▸ **TASK STATEMENT**
The records follow. Print, word for word, the first line through the "with the overflow" line.

+ + +

(* ===== verification/ApiTheorems.v ===== *)
(** * Properties of the storage and of the request handlers

    [CRUDHandler] keeps the promise of [ICRUDHandler] on any file system with
    the documented laws; the API handler implements the abstract
    specification of its five calls, along any sequence of them; the static
    handler serves exactly the file below its root. *)

From S2P Require Import Prelude Cxx Http Mime Storage Handlers Api Dispatcher Faults Instances.
Local Open Scope str_scope.

(** ** Storage *)

(** C21: [CRUDHandler] implements [ICRUDHandler]: on a file system that obeys
    its laws on the storage paths, [create] stores the data under the least
    free id and returns it, [read] returns what was stored, [update] and
    [delete_] change that entry and no other one or report its absence, and
    [create] overflows its counter when every positive [int] is taken. *)
Theorem CRUDHandler_implements {F : Type} {fs : FileSystem F} (base : str)
    (entity_ok : str -> Prop) :
  FileSystemLaws fs (storage_path base entity_ok) ->
  CrudLaws (CRUDHandler base) entity_ok (stored base).
Proof. intros Hlaws. exact (CRUDHandler_laws base entity_ok (laws := Hlaws)). Qed.

Lemma CRUDHandler_implements_witness :
  CrudLaws (CRUDHandler ("/data" ++ "/")) storage_entity (stored ("/data" ++ "/")).
Proof. apply CRUDHandler_implements. apply memory_fs_laws. Defined.

(** The search for a free id ends on every file system, with at most
    2^31 - 1 files examined: with the least positive [int] whose file does not
    exist, or with an exception at the first file that cannot be examined, or
    with the overflow of the counter when the files of all positive [int]s
    exist. *)
Theorem getNextId_total {F : Type} {fs : FileSystem F} (base entity : str) (s : F) :
  exists id, (1 <= id <= INT_MAX)%Z /\
    (forall i, (1 <= i < id)%Z -> fs_exists (getPath base entity i) s = Some true) /\
    match fs_exists (getPath base entity id) s with
    | Some true => id = INT_MAX /\ getNextId base entity s = Fault IntegerOverflow
    | Some false => getNextId base entity s = Ok id
    | None => getNextId base entity s = Fault Terminated
    end.
Proof. apply getNextId_result. Qed.

(** ** The API handler *)

(** A sequence of requests, each with a fresh response object. *)
Fixpoint API_run `{BeastHttp} `{LexicalCast} {S : Type} `{ICRUDHandler S} (prefix : str)
    (reqs : list Request) (s : S) : outcome (list Response * S) :=
  match reqs with
  | [] => Ok ([], s)
  | req :: reqs =>
      '(res, s) ← API_handleRequest prefix req default_response s;
      '(ress, s) ← API_run prefix reqs s;
      Ok (res :: ress, s)
  end.

Inductive api_steps (old_body : str) : table -> list api_call -> list (Z * str) -> table -> Prop :=
  | no_steps lk : api_steps old_body lk [] [] lk
  | more_steps lk lk1 lk2 call calls status body outs :
      api_step old_body lk call status body lk1 ->
      api_steps old_body lk1 calls outs lk2 ->
      api_steps old_body lk (call :: calls) ((status, body) :: outs) lk2.

(** What the client of a sequence of requests observes. *)
Definition all_observed `{BeastHttp} (reqs : list Request) (ress : list Response)
    (outs : list (Z * str)) : Prop :=
  Forall2 (fun q o => observed q.2 o.1 (req_version q.1) "application/json" o.2)
    (zip reqs ress) outs /\ length reqs = length ress.

(** C20: the API handler refines its specification.  Any sequence of create,
    list, read, update and delete requests below the prefix, on any
    [ICRUDHandler] that keeps its promise and whose state agrees with the
    abstract table, terminates with the statuses and bodies of the
    specification and a state that agrees with the table it prescribes. *)
Theorem API_run_refines `{BeastHttpLaws} `{LexicalCastLaws} {S : Type} {crud : ICRUDHandler S}
    {entity_ok : str -> Prop} {lookup : S -> table}
    {laws : CrudLaws crud entity_ok lookup} {slash : CrudSlash crud entity_ok}
    (names : forall e, entity_ok e -> entity_name e)
    (prefix : str) (calls : list api_call) (reqs : list Request) (s : S)
    (lk lk' : table) (outs : list (Z * str)) :
  Forall2 (makes_call prefix) calls reqs ->
  Forall (fun call => entity_ok (call_entity call)) calls ->
  (forall e id, entity_ok e -> lookup s e id = lk e id) ->
  api_steps (res_body default_response) lk calls outs lk' ->
  exists ress s', API_run prefix reqs s = Ok (ress, s') /\
    all_observed reqs ress outs /\
    forall e id, entity_ok e -> lookup s' e id = lk' e id.
Proof.
  intros Hreqs Hok Ha Hsteps. revert s lk outs Ha Hsteps Hok.
  induction Hreqs as [|call req calls reqs Hcall Hreqs IH]; intros s lk outs Ha Hsteps Hok.
  { inversion Hsteps; subst. exists [], s. split_and!; [done| |done]. by split. }
  inversion Hsteps as [|? lk1 ? ? ? status body outs' Hstep Hsteps']; subst.
  apply Forall_cons in Hok as [Hok Hoks].
  set (res := res_set field_content_type "application/json"
    (res_set_version (req_version req) default_response)).
  destruct (call_agrees names prefix req res s) with (lk := lk) (call := call)
    (status := status) (body := body) (lk' := lk1) as (r & s1 & Hr & Hobs & Ha1);
    [unfold res; by autorewrite with beast|unfold res; by autorewrite with beast|done|done|done| |].
  { unfold res. autorewrite with beast. done. }
  destruct (IH s1 lk1 outs' Ha1 Hsteps' Hoks) as (ress & s' & Hrun & [Hall Hlen] & Ha').
  exists (r :: ress), s'. split_and!; [| |done].
  - cbn [API_run]. unfold API_handleRequest. fold res. rewrite Hr. run_ok.
    by rewrite Hrun.
  - split; [|simpl; by f_equal]. simpl. by constructor.
Qed.

(** Creating, reading and deleting an entity of an empty store. *)
Definition example_reqs : list Request := [
  Req "POST" "/api/Shoes" 11 [] "red";
  Req "GET" "/api/Shoes/1" 11 [] "";
  Req "DELETE" "/api/Shoes/1" 11 [] "";
  Req "GET" "/api/Shoes/1" 11 [] ""].

Definition example_calls : list api_call :=
  [Create "Shoes" "red"; Read "Shoes" 1; Delete "Shoes" 1; Read "Shoes" 1].

Lemma API_run_refines_witness :
  exists ress s',
    API_run (H1 := CRUDHandler ("/data" ++ "/")) "/api" example_reqs
      (∅ : files) = Ok (ress, s') /\
    all_observed example_reqs ress
      [(200%Z, id_json 1); (200%Z, "red" : str); (200%Z, "successfully deleted" : str);
       (404%Z, "Invalid Request: file not found" : str)] /\
    forall e id, storage_entity e ->
      stored ("/data" ++ "/") s' e id =
      set_entry (set_entry (fun _ _ => None) "Shoes" 1 (Some ("red" : str))) "Shoes" 1 None e id.
Proof.
  assert (Hname : entity_name "Shoes").
  { split; [|reflexivity]. apply (find_char_None "/"). vm_compute. reflexivity. }
  apply (API_run_refines (entity_ok := storage_entity) (lookup := stored ("/data" ++ "/"))
    (fun e He => proj1 He) "/api" example_calls example_reqs ∅ (fun _ _ => None)).
  - repeat constructor.
  - repeat apply List.Forall_cons; try apply List.Forall_nil; (split; [exact Hname|discriminate]).
  - intros e id _. unfold stored. simpl. by rewrite bool_decide_false by (rewrite lookup_empty; by intros []).
  - eapply more_steps; [apply create_step|eapply more_steps; [apply read_step|eapply more_steps;
      [apply delete_step|eapply more_steps; [apply read_absent_step|apply no_steps]]]];
      try (vm_compute; reflexivity); try (vm_compute; discriminate); try lia.
    + split; [|split]; [vm_compute; split; discriminate|reflexivity|intros i Hi; lia].
    + eexists. vm_compute. reflexivity.
Defined.
(** * TrademarkAI: extraction and similarity engine

    A shallow embedding of the backend services of the repository
    (`similarityService.js`, `vectorService.js`, `trademarkParserService.js`,
    `trademarkTypes.js`, `similarityController.js`, `documentService.js`)
    and the properties proved about them.

    Conventions of the embedding.
    - A JavaScript string is a sequence of code units; the embedding keeps
      the 8-bit code units (Latin-1), as [string] in records and as
      [list ascii] where the code indexes into the string.
    - A JavaScript number that holds a score is an exact rational ([Q]);
      rounding of IEEE doubles is not modelled.  Indices and lengths are
      [nat], or [Z] where the code lets them go below zero.
    - [undefined] is [None]. *)

From Stdlib Require Import String Ascii Bool Arith ZArith QArith Lia Lqa.
From Stdlib Require Import Sorted Permutation.
From Stdlib Require Import List.
Import ListNotations.

Set Warnings "-abstract-large-number".

Local Open Scope nat_scope.

(* ================================================================== *)
(** * JavaScript strings *)
(* ================================================================== *)

Module JSString.

Definition chars (s : string) : list ascii := list_ascii_of_string s.
Definition ofChars (l : list ascii) : string := string_of_list_ascii l.

Definition code (c : ascii) : nat := nat_of_ascii c.

Definition inRange (lo hi : nat) (c : ascii) : bool :=
  (lo <=? code c) && (code c <=? hi).

(** The class [\s] of a JavaScript regular expression, which is also what
    [trim] removes: TAB, LF, VT, FF, CR, SPACE and NBSP in Latin-1. *)
Definition isSpace (c : ascii) : bool :=
  inRange 9 13 c || (code c =? 32) || (code c =? 160).
(** * euporie: tab bar, stacked splits, cell outputs and the application shell

    A shallow embedding of these parts of euporie:

    - [widgets/layout.py]: [Tab], [TabControl] ([render], [mouse_handler]),
      [StackedSplit] (constructor, the setters of [active], [children] and
      [titles], [active_child]), [TabbedSplit], [AccordionSplit.toggle] and
      [ConditionalSplit];
    - [widgets/cell_outputs.py]: [MIME_RENDERERS], [MIME_ORDER],
      [_calculate_mime_rank], [CellOutput] and [CellOutputArea];
    - [app/tui.py]: [TuiApp.dialog], [TuiApp.exit], [TuiApp.tab_op],
      [TuiApp.format_status] and [TuiApp.help_logs];
    - [preview/app.py]: [PseudoTTY] and the output file that
      [PreviewApp.load_output] chooses.

    Python values are modelled as the code has them: [int] as [Z], [str] as
    [string], lists as [list], dictionaries whose order matters as the list of
    their items and caches as [gmap]; an exception is an explicit [Raise]
    result.  Objects that the code shares and mutates live in a store and are
    named by their address.  Callbacks supplied by callers are opaque
    identifiers whose invocations are recorded in a trace, in the order the
    code makes them. *)

From Stdlib Require Import ZArith Ascii String List Bool Lia.
From stdpp Require Import base option list gmap strings.

Local Open Scope string_scope.
Local Open Scope list_scope.
Local Open Scope Z_scope.

(** ** Python *)

Module Py.

(** The exceptions the modelled code can raise. *)
Inductive exn : Type :=
| IndexError
| KeyError
| StopIteration
| AttributeError
| ValueError.

(** A computation that returns a value or raises. *)
Inductive result (A : Type) : Type :=
| Ok (a : A)
| Raise (e : exn).
Arguments Ok {A} a.
Arguments Raise {A} e.

(** [seq[i]] for a Python sequence: a negative index counts from the end,
    anything outside [-len, len) raises [IndexError]. *)
Definition index {A : Type} (l : list A) (i : Z) : result A :=
  let n := Z.of_nat (length l) in
  let j := if i <? 0 then n + i else i in
  if (0 <=? j) && (j <? n)
  then match nth_error l (Z.to_nat j) with
       | Some a => Ok a
       | None => Raise IndexError
       end
  else Raise IndexError.

(** [needle in hay] on [str]. *)
Fixpoint str_in (needle hay : string) : bool :=
  String.prefix needle hay ||
  match hay with
  | EmptyString => false
  | String _ hay' => str_in needle hay'
  end.

(** [s.split("/")]: the pieces between the separators, empty ones kept. *)
Fixpoint split_slash (s : string) : list string :=
  match s with
  | EmptyString => [EmptyString]
  | String c s' =>
      if Ascii.eqb c "/"%char
      then EmptyString :: split_slash s'
      else match split_slash s' with
           | [] => [String c EmptyString]
           | p :: ps => String c p :: ps
           end
  end.

(** [s.lstrip("/")] together with the number of slashes removed. *)
Fixpoint lstrip_slash (s : string) : nat * string :=
  match s with
  | String c s' =>
      if Ascii.eqb c "/"%char
      then let '(n, r) := lstrip_slash s' in (S n, r)
      else (O, s)
  | EmptyString => (O, s)
  end.

(** [fnmatch.fnmatchcase(name, pat)]: [*] matches any run of characters,
    [?] any one character, every other character itself.  Bracket
    expressions are not modelled: no pattern of [MIME_ORDER] or
    [MIME_RENDERERS] contains one. *)
Fixpoint fnmatchcase (name pat : string) : bool :=
  match pat with
  | EmptyString =>
      match name with EmptyString => true | _ => false end
  | String p pat' =>
      if Ascii.eqb p "*"%char then
        (fix star (n : string) : bool :=
           fnmatchcase n pat' ||
           match n with
           | EmptyString => false
           | String _ n' => star n'
           end) name
      else
        match name with
        | EmptyString => false
        | String c name' =>
            (Ascii.eqb p "?"%char || Ascii.eqb p c) && fnmatchcase name' pat'
        end
  end.
(** * Lead quality engine: feature extraction, scoring and CRM export

    A shallow embedding of [utils/data_processor.py], [models/lead_scorer.py],
    [utils/hubspot_formatter.py], the data path of [utils/hubspot_api.py] and
    [load_and_process_data] of [app.py], with the properties the
    specification states about them and further properties of the code.

    Conventions of the embedding.
    - The floats in the cells of a table are rationals ([Q]), a cell
      [VNum q] standing for the float that the decimal [q] writes: the code
      compares them against literals and divides a count by four.  Where
      the code adds floats, in the label synthesizer, they are binary64
      numbers and every sum is rounded ([Float]).  NaN is a separate
      constructor of [value].
    - A Python [str] is a [string]; each character stands for one code point
      below 256, and [str.lower], [str.strip] and [str.isspace] behave on
      them as Python's do on those code points.
    - A pandas row is a finite map from column names to cells, a DataFrame
      is its column index together with its rows.
    - A raised exception is the [Raise] alternative of [result].
    - The random source, the fitted scaler and classifier and the
      formatting of floats belong to numpy, scikit-learn and the Python
      runtime; they are parameters ([Library], [Runtime], the noise stream)
      and the properties hold for every choice of them.
    - The HubSpot service is a parameter as well: its answer to a request
      may depend on the request and on how many requests came before. *)

From Stdlib Require Import QArith Qminmax Qround Qpower Ascii String Lqa Sorted.
From stdpp Require Import base gmap strings list.

Local Open Scope string_scope.

(** ** Cells, rows and exceptions *)

Inductive value : Type :=
| VNone
| VNaN
| VStr (s : string)
| VNum (q : Q).

Inductive exn : Type :=
| KeyError (key : string)
| ValueError (msg : string)
| TypeError
| AttributeError
| IndexError
| NotFittedError.

Inductive result (A : Type) : Type :=
| Ok (a : A)
| Raise (e : exn).

Arguments Ok {A} a.
Arguments Raise {A} e.

#[global] Instance result_ret : MRet result := fun A a => Ok a.

#[global] Instance result_bind : MBind result := fun A B k m =>
  match m with
  | Ok a => k a
  | Raise e => Raise e
  end.

(** [pd.isna] on a scalar. *)
Definition pd_isna (v : value) : bool :=
  match v with
  | VNone | VNaN => true
  | _ => false
  end.

(** [v == s] for a string literal [s]. *)
Definition eq_str (v : value) (s : string) : bool :=
  match v with
  | VStr t => String.eqb t s
  | _ => false
  end.

(** Truth value of a cell in a boolean context: [None], the empty string and
    zero are false, everything else, NaN included, is true. *)
Definition truthy (v : value) : bool :=
  match v with
  | VNone => false
  | VNaN => true
  | VStr s => negb (String.eqb s "")
  | VNum q => negb (Qeq_bool q 0)
  end.

(** ** Text operations *)

Module Str.

Definition code (c : ascii) : nat := nat_of_ascii c.

(** [str.isspace] on one code point below 256. *)
Definition isspace (c : ascii) : bool :=
  let n := code c in
  (((9 <=? n) && (n <=? 13)) || ((28 <=? n) && (n <=? 32))
   || (n =? 133) || (n =? 160))%nat.

(** [\d] on one code point below 256. *)
Definition isdigit (c : ascii) : bool :=
  let n := code c in ((48 <=? n) && (n <=? 57))%nat.

(** [str.lower] on one code point below 256. *)
Definition lower_char (c : ascii) : ascii :=
  let n := code c in
  if (((65 <=? n) && (n <=? 90))
      || ((192 <=? n) && (n <=? 222) && negb (n =? 215)))%nat
  then ascii_of_nat (n + 32) else c.

Fixpoint lower (s : string) : string :=
  match s with
  | EmptyString => EmptyString
  | String c s' => String (lower_char c) (lower s')
  end.

Fixpoint startswith (p s : string) : bool :=
  match p, s with
  | EmptyString, _ => true
  | String a p', String b s' => Ascii.eqb a b && startswith p' s'
  | String _ _, EmptyString => false
  end.

(** [kw in s] on two strings. *)
Fixpoint contains (kw s : string) : bool :=
  startswith kw s ||
  match s with
  | EmptyString => false
  | String _ s' => contains kw s'
  end.

Fixpoint lstrip (s : string) : string :=
  match s with
  | EmptyString => EmptyString
  | String c s' => if isspace c then lstrip s' else s
  end.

+ + +

▸ **EXERCISE ANSWER**
(* ===== verification/ApiTheorems.v ===== *)
(** * Properties of the storage and of the request handlers

    [CRUDHandler] keeps the promise of [ICRUDHandler] on any file system with
    the documented laws; the API handler implements the abstract
    specification of its five calls, along any sequence of them; the static
    handler serves exactly the file below its root. *)

From S2P Require Import Prelude Cxx Http Mime Storage Handlers Api Dispatcher Faults Instances.
Local Open Scope str_scope.

(** ** Storage *)

(** C21: [CRUDHandler] implements [ICRUDHandler]: on a file system that obeys
    its laws on the storage paths, [create] stores the data under the least
    free id and returns it, [read] returns what was stored, [update] and
    [delete_] change that entry and no other one or report its absence, and
    [create] overflows its counter when every positive [int] is taken. *)
Theorem CRUDHandler_implements {F : Type} {fs : FileSystem F} (base : str)
    (entity_ok : str -> Prop) :
  FileSystemLaws fs (storage_path base entity_ok) ->
  CrudLaws (CRUDHandler base) entity_ok (stored base).
Proof. intros Hlaws. exact (CRUDHandler_laws base entity_ok (laws := Hlaws)). Qed.

Lemma CRUDHandler_implements_witness :
  CrudLaws (CRUDHandler ("/data" ++ "/")) storage_entity (stored ("/data" ++ "/")).
Proof. apply CRUDHandler_implements. apply memory_fs_laws. Defined.

(** The search for a free id ends on every file system, with at most
    2^31 - 1 files examined: with the least positive [int] whose file does not
    exist, or with an exception at the first file that cannot be examined, or
    with the overflow of the counter when the files of all positive [int]s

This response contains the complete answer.